> **Your objective**
In the records below, find the line containing "Inductive outcome (A" and restate it and all lines after it exactly, through the last line.

————————

(** * PyInvaders: a shallow embedding of [invaders.py] and its specification

    The program is a single Python file built on pygame.  Python integers are
    unbounded, so every coordinate and speed is a [Z].  Python objects have an
    identity, and [list.remove] finds its argument by that identity (none of
    the classes defines [__eq__]); every [Alien] and [Bullet] therefore
    carries the identity it was allocated with, and [Game] carries the
    allocation counter.  The two nested [for] loops of [Game.update_logic]
    remove from the very lists they iterate over, so they are embedded as
    CPython runs them: an index into the live list, re-read at every step.

    Two things the embedding leaves to its users.  pygame keeps rectangle
    and blit coordinates in machine integers: a rectangle whose [x] or [y]
    does not fit a C int makes [rect.x = ...] raise TypeError, its right
    and bottom edge wrap around, and [blit] raises TypeError beyond 64
    bits.  Here coordinates are unbounded and these calls always return,
    so the embedding follows the program only while the coordinates fit.
    And a list holds records, one per entry: the embedding follows the
    program only for lists of distinct objects ([wf] below).  A theorem
    that says what a tick or a run returns is to be read of runs in which
    pygame accepts every coordinate; where a theorem excludes an exception
    outright, it is the ValueError of [list.remove], which does not depend
    on coordinates. *)

From Stdlib Require Import ZArith Bool String List Permutation Lia.
Import ListNotations.
Open Scope Z_scope.

(** ** Results of fallible code *)

(** The one exception the program can raise on its own:
    [list.remove(x)] when [x] is not in the list.  (The TypeError pygame
    raises for numbers that do not fit its integers is not embedded.) *)
Inductive exn : Type := ValueError.

(** [Done a]: the code returned [a].  [Raised e]: it raised [e].
    [OutOfFuel]: the loop budget of the embedding ran out (shown below never
    to happen for the budgets [update_logic] hands out). *)
Inductive outcome (A : Type) : Type :=
| Done (a : A)
| Raised (e : exn)
| OutOfFuel.
Arguments Done {A} a.
Arguments Raised {A} e.
Arguments OutOfFuel {A}.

————————

> **Response below**
Inductive outcome (A : Type) : Type :=
| Done (a : A)
| Raised (e : exn)
| OutOfFuel.
Arguments Done {A} a.
Arguments Raised {A} e.
Arguments OutOfFuel {A}.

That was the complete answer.